As the angle eased, we tied into the rope and downclimbed until we drew near the top of an icefall that plunged 300 to 400 meters to the glacier below us. To the right was a narrow band of ice and seracs along which, possibly, one might pass. To the left, a rocky buttress, but nothing was visible below it. We decided to bivouac on scree atop the buttress, as one is always wiser in the morning than in the evening. Anyway, it had begun snowing again.

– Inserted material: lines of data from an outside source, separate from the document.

(* ===== verification/Throttle.v ===== *)
(** * The login delay

    [src/internal/auth/ratelimit.go]: repeated failures from one address make the
    next attempt wait, the wait doubles and stops at half a minute, and nothing
    survives the wait. The clock is a parameter of every call. *)

From S2P Require Import Prelude.

Definition BaseLoginDelay : duration := (250 * millisecond)%Z.
Definition MaxLoginDelay : duration := (30 * second)%Z.
Definition idleForget : duration := hour.
Definition sweepInterval : duration := minute.

Record source := mkSource { failures : Z; nextAllowed : time; touched : time }.
Record Limiter := mkLimiter { sources : gmap string source; lastSweep : time }.

Definition NewLimiter : Limiter := mkLimiter ∅ zero_time.

(** [backoff]. *)
Definition backoff (failures : Z) : duration :=
  if bool_decide (failures <= 0)%Z then 0%Z
  else let d := double_up MaxLoginDelay (Z.to_nat (failures - 1)) BaseLoginDelay in
       if bool_decide (d > MaxLoginDelay)%Z then MaxLoginDelay else d.

(** [Limiter.Delay]. *)
Definition Delay (now : time) (l : Limiter) (ip : string) : duration :=
  match sources l !! ip with
  | None => 0%Z
  | Some s => let remaining := time_sub (nextAllowed s) now in
              if bool_decide (remaining <= 0)%Z then 0%Z else remaining
  end.

(** [Limiter.sweep]. *)
Definition sweep (now : time) (l : Limiter) : Limiter :=
  if bool_decide (time_sub now (lastSweep l) < sweepInterval)%Z then l
  else mkLimiter (filter (fun '(_, s) => ~ (time_sub now (touched s) >= idleForget)%Z) (sources l)) now.

(** [Limiter.Fail]. *)
Definition Fail (now : time) (l : Limiter) (ip : string) : Limiter :=
  let l := sweep now l in
  let s := default (mkSource 0 zero_time zero_time) (sources l !! ip) in
  let n := (failures s + 1)%Z in
  mkLimiter (<[ip := mkSource n (now + backoff n) now]> (sources l)) (lastSweep l).

(** [Limiter.Succeed]. *)
Definition Succeed (l : Limiter) (ip : string) : Limiter := mkLimiter (delete ip (sources l)) (lastSweep l).

Definition Len (l : Limiter) : nat := size (sources l).

(* ------------------------------------------------------------------ *)
(** ** The delay after [n] failures *)

Lemma backoff_spec n : (1 <= n)%Z -> backoff n = Z.min (BaseLoginDelay * 2 ^ (n - 1)) MaxLoginDelay.
Proof.
  intros Hn. unfold backoff. rewrite bool_decide_eq_false_2 by lia.
  pose proof (double_up_spec MaxLoginDelay (Z.to_nat (n - 1)) BaseLoginDelay ltac:(done)) as H.
  rewrite Z2Nat.id in H by lia. rewrite <- H. case_bool_decide; lia.
Qed.

Lemma backoff_range n : (0 <= backoff n <= MaxLoginDelay)%Z /\ (1 <= n -> BaseLoginDelay <= backoff n)%Z.
Proof.
  destruct (decide (1 <= n)%Z) as [Hn|Hn].
  - rewrite backoff_spec by done. assert (1 <= 2 ^ (n - 1))%Z by (apply (Z.pow_le_mono_r 2 0); lia).
    unfold BaseLoginDelay, MaxLoginDelay, millisecond, second. lia.
  - unfold backoff. rewrite bool_decide_eq_true_2 by lia. split; [done|lia].
Qed.

(** The delay doubles from a quarter of a second and stops at thirty seconds:
    after [n] consecutive failures it is [250ms * 2^(n-1)] or thirty seconds,
    whichever is less; it never decreases, eight failures reach the ceiling, and
    no number of failures overflows into a shorter wait. *)
Theorem backoff_doubles n m :
  (1 <= n <= m)%Z ->
  backoff n = Z.min (BaseLoginDelay * 2 ^ (n - 1)) MaxLoginDelay /\
  (BaseLoginDelay <= backoff n <= backoff m)%Z /\ (backoff m <= MaxLoginDelay)%Z /\
  (8 <= m -> backoff m = MaxLoginDelay)%Z.
Proof.
  intros [Hn Hm]. split; [by apply backoff_spec|]. split; [split|split].
  - by apply backoff_range.
  - rewrite !backoff_spec by lia. apply Z.min_le_compat_r. apply Z.mul_le_mono_nonneg_l; [done|].
    apply Z.pow_le_mono_r; lia.
  - apply backoff_range.
  - intros H8. rewrite backoff_spec by lia. apply Z.min_r.
    assert (2 ^ 7 <= 2 ^ (m - 1))%Z by (apply Z.pow_le_mono_r; lia).
    change (2 ^ 7)%Z with 128%Z in *. unfold BaseLoginDelay, MaxLoginDelay, millisecond, second. lia.
Qed.

Lemma backoff_doubles_witness : backoff 3 = second /\ backoff 100 = MaxLoginDelay.
Proof.
  destruct (backoff_doubles 3 100 ltac:(lia)) as (H & _ & _ & H8). split; [rewrite H; reflexivity|by apply H8].
Defined.

(* ------------------------------------------------------------------ *)
(** ** What one address experiences *)

Inductive limiter_op := LFail (ip : string) | LSucceed (ip : string).

Definition limiter_step (l : Limiter) (op : time * limiter_op) : Limiter :=
  match op with
  | (now, LFail ip) => Fail now l ip
  | (now, LSucceed ip) => Succeed l ip
  end.

Definition limiter_run (ops : list (time * limiter_op)) : Limiter := fold_left limiter_step ops NewLimiter.

(** What an address is entitled to, from its own history alone: nothing owed, or
    a number of failures and the time of the last. An address that was silent for
    an hour may be treated as a stranger. *)
Inductive owes (ip : string) : list (time * limiter_op) -> option (Z * time) -> Prop :=
  | owes_nothing : owes ip [] None
  | owes_first ops t : owes ip ops None -> owes ip (ops ++ [(t, LFail ip)]) (Some (1%Z, t))
  | owes_again ops n t0 t : owes ip ops (Some (n, t0)) -> owes ip (ops ++ [(t, LFail ip)]) (Some ((n + 1)%Z, t))
  | owes_stranger ops n t0 t :
      owes ip ops (Some (n, t0)) -> (t - t0 >= idleForget)%Z -> owes ip (ops ++ [(t, LFail ip)]) (Some (1%Z, t))
  | owes_forgiven ops o t : owes ip ops o -> owes ip (ops ++ [(t, LSucceed ip)]) None
  | owes_other ops o t op :
      owes ip ops o -> op <> LFail ip -> op <> LSucceed ip -> owes ip (ops ++ [(t, op)]) o.

Definition delay_of (o : option (Z * time)) (now : time) : duration :=
  match o with
  | None => 0%Z
  | Some (n, t) => Z.max 0 (t + backoff n - now)
  end.

(** The limiter's entry of an address is what the address owes, or it is gone
    because the address was silent for an hour. *)
Definition entry_ok (l : Limiter) (ip : string) (o : option (Z * time)) (now : time) : Prop :=
  match o with
  | None => sources l !! ip = None
  | Some (n, t) =>
      (1 <= n)%Z /\ (t <= now)%Z /\
      (sources l !! ip = Some (mkSource n (t + backoff n) t) \/
       (sources l !! ip = None /\ (now - t >= idleForget)%Z))
  end.

Lemma sweep_entry now l ip o : entry_ok l ip o now -> entry_ok (sweep now l) ip o now.
Proof.
  unfold entry_ok, sweep. destruct o as [[n t]|]; case_bool_decide; cbn; try done.
  - intros (Hn & Ht & [Hs|[Hs Hi]]); split_and!; try done.
    + destruct (decide (time_sub now t >= idleForget)%Z) as [Hge|Hlt].
      * right. split; [|].
        { apply map_lookup_filter_None. right. intros s Hs'. rewrite Hs in Hs'. injection Hs' as <-. cbn. tauto. }
        destruct (decide (now - t < idleForget)%Z) as [Hl|]; [|lia].
        apply (time_sub_lt now t idleForget) in Hl; [lia|done|done].
      * left. apply map_lookup_filter_Some. split; [done|]. cbn. lia.
    + right. split; [|done]. apply map_lookup_filter_None. by left.
  - intros Hs. apply map_lookup_filter_None. by left.
Qed.

Lemma entry_later l ip o now now' : entry_ok l ip o now -> (now <= now')%Z -> entry_ok l ip o now'.
Proof.
  unfold entry_ok. destruct o as [[n t]|]; [|done]. intros (Hn & Ht & [Hs|[Hs Hi]]) Hle; split_and!; try done; try lia.
  - by left.
  - right. split; [done|lia].
Qed.

(** The times of a history are those of a clock that does not go back. *)
Definition clocked (ops : list (time * limiter_op)) (now : time) : Prop :=
  StronglySorted Z.le (ops.*1) /\ Forall (fun t => t <= now)%Z (ops.*1).

Lemma clocked_snoc ops t op now : clocked (ops ++ [(t, op)]) now -> clocked ops t /\ (t <= now)%Z.
Proof.
  unfold clocked. rewrite fmap_app. intros [Hs Hf]. apply StronglySorted_app in Hs as (Hall & Hs & _).
  apply Forall_app in Hf as [_ Hf]. inversion_clear Hf. split; [|done]. split; [done|].
  apply Forall_forall. intros x Hx. apply Hall; [done|by left].
Qed.

Lemma limiter_entry ip ops : forall now, clocked ops now ->
  exists o, owes ip ops o /\ entry_ok (limiter_run ops) ip o now.
Proof.
  induction ops as [|[t op] ops IH] using rev_ind; intros now Hc.
  { exists None. split; [constructor|done]. }
  apply clocked_snoc in Hc as [Hc Htn]. destruct (IH t Hc) as (o & Ho & He).
  unfold limiter_run. rewrite fold_left_app. fold (limiter_run ops). cbn.
  set (l := limiter_run ops) in *. destruct op as [ip'|ip'].
  - apply sweep_entry in He. destruct (decide (ip' = ip)) as [->|Hne].
    + assert (forall n, sources (sweep t l) !! ip = None \/ (exists a b, sources (sweep t l) !! ip = Some (mkSource (n - 1) a b)) ->
        (1 <= n)%Z -> (sources (sweep t l) !! ip = None -> n = 1%Z) -> entry_ok (Fail t l ip) ip (Some (n, t)) now) as Hfail.
      { intros n Hs Hn H1. unfold entry_ok, Fail. cbn. split_and!; [done|lia|]. left. rewrite lookup_insert_eq.
        destruct Hs as [Hs|(a & b & Hs)]; rewrite Hs; cbn.
        - by rewrite (H1 Hs).
        - by replace (n - 1 + 1)%Z with n by lia. }
      destruct o as [[n t0]|].
      * destruct He as (Hn & Ht & [Hs|[Hs Hi]]).
        -- exists (Some ((n + 1)%Z, t)). split; [by eapply owes_again|]. apply Hfail; [|lia|].
           ++ right. replace (n + 1 - 1)%Z with n by lia. eauto.
           ++ by rewrite Hs.
        -- exists (Some (1%Z, t)). split; [by eapply owes_stranger|]. apply Hfail; [by left|lia|done].
      * exists (Some (1%Z, t)). split; [by constructor|]. apply Hfail; [by left|lia|done].
    + exists o. split; [constructor; congruence|]. apply entry_later with t; [|done].
      unfold entry_ok, Fail in *. cbn. by rewrite lookup_insert_ne.
  - destruct (decide (ip' = ip)) as [->|Hne].
    + exists None. split; [by eapply owes_forgiven|]. unfold entry_ok, Succeed. cbn. apply lookup_delete_eq.
    + exists o. split; [constructor; congruence|]. apply entry_later with t; [|done].
      unfold entry_ok, Succeed in *. cbn. by rewrite lookup_delete_ne.
Qed.

(** what an address waits is decided by its own history alone. After any
    sequence of failures and successes of any addresses, the wait of an address
    is zero when it owes nothing (it never failed, or succeeded since), and else
    what is left of [backoff n] from its last failure, [n] being its failures
    since it last succeeded (or was last silent for an hour). No other address
    changes it, and it is over after at most thirty seconds. *)
Theorem Delay_refines_history ip ops now :
  clocked ops now ->
  exists o, owes ip ops o /\ Delay now (limiter_run ops) ip = delay_of o now /\
    (0 <= Delay now (limiter_run ops) ip <= MaxLoginDelay)%Z.
Proof.
  intros Hc. destruct (limiter_entry ip ops now Hc) as (o & Ho & He). exists o. split; [done|].
  assert (Delay now (limiter_run ops) ip = delay_of o now) as Hd.
  { unfold Delay, delay_of, entry_ok in *. destruct o as [[n t]|]; [|by rewrite He].
    destruct (backoff_range n) as [Hb _].
    destruct He as (Hn & Ht & [Hs|[Hs Hi]]); rewrite Hs; cbn.
    - unfold MaxLoginDelay, second in Hb. unfold time_sub, clamp64, max_int64, min_int64. case_bool_decide; lia.
    - unfold idleForget, hour, minute, MaxLoginDelay, second in *. lia. }
  split; [done|]. rewrite Hd. unfold delay_of. destruct o as [[n t]|]; [|done].
  destruct (backoff_range n) as [Hb _]. unfold entry_ok in He. lia.
Qed.

Lemma Delay_refines_history_witness :
  exists o, owes "203.0.113.7" [(second, LFail "203.0.113.7"); (2 * second, LFail "198.51.100.1")]%Z o /\
    Delay (2 * second) (limiter_run [(second, LFail "203.0.113.7"); (2 * second, LFail "198.51.100.1")]%Z) "203.0.113.7"
      = delay_of o (2 * second).
Proof.
  destruct (Delay_refines_history "203.0.113.7" [(second, LFail "203.0.113.7"); (2 * second, LFail "198.51.100.1")]%Z (2 * second)%Z)
    as (o & Ho & Hd & _).
  - split; repeat constructor; vm_compute; discriminate.
  - exists o. by split.
Defined.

The next morning it was sunny and, while we prepared breakfast, I walked out to the left and discovered a wonderful descent route; in the distance I could see an outlet onto the glacier via scree. Had we discovered this path yesterday, we would have started earlier and been onto the glacier before sunrise. Now it was already becoming dangerous, but the sun still hadn’t hit the wall above us. Rappelling and frontpointing downward as quickly as we could, we exited the couloir two hours later. It took another two hours to traverse the heavily crevassed icefall, and finally we reached a scree-covered moraine and the descent essentially was over. We prepared a hot dinner—our first during the entire climb—and then descended another two hours to base camp, feeling a sense of deep satisfaction.
Area: Tien Shan, China
Ascents: First ascent of the south ridge of 6,873-meter Peak Voennih Topografov (Peak of the Army Topographers), Nikolay Dobrjaev, Anatoliy Djuliy, Aleksey Kirienko, and Vladimir Leonenko, with Anatoly Gorin climbing to 6,100 meters, August 7-24, 2006. The team spent 13 days on the ascent, using seven bivy sites en route and often fixing ropes (as many as 16 at a time) above each site until they moved camp upward; they summited on August 20 and descended to 5,800 meters, then moved onto the south face, west of the ridge, to complete the descent. The same team also made the first ascent of the Vizbor Massif via a nine-day traverse of Peak 5,853m and Peak 5,960m, on the south ridge of Pobeda East, July 25-August 2.
A Note About the Author:
Anatoliy Djuliy lives with his wife and three children in Moscow, where he runs a mobile electric power station company.
This story was compiled from two accounts of the expedition: One written for the AAJ and translated from the Russian by Henry Pickford, and the other published at www.mountain.ru/eng/. Valuable assistance was provided by Otto Chkhetiani.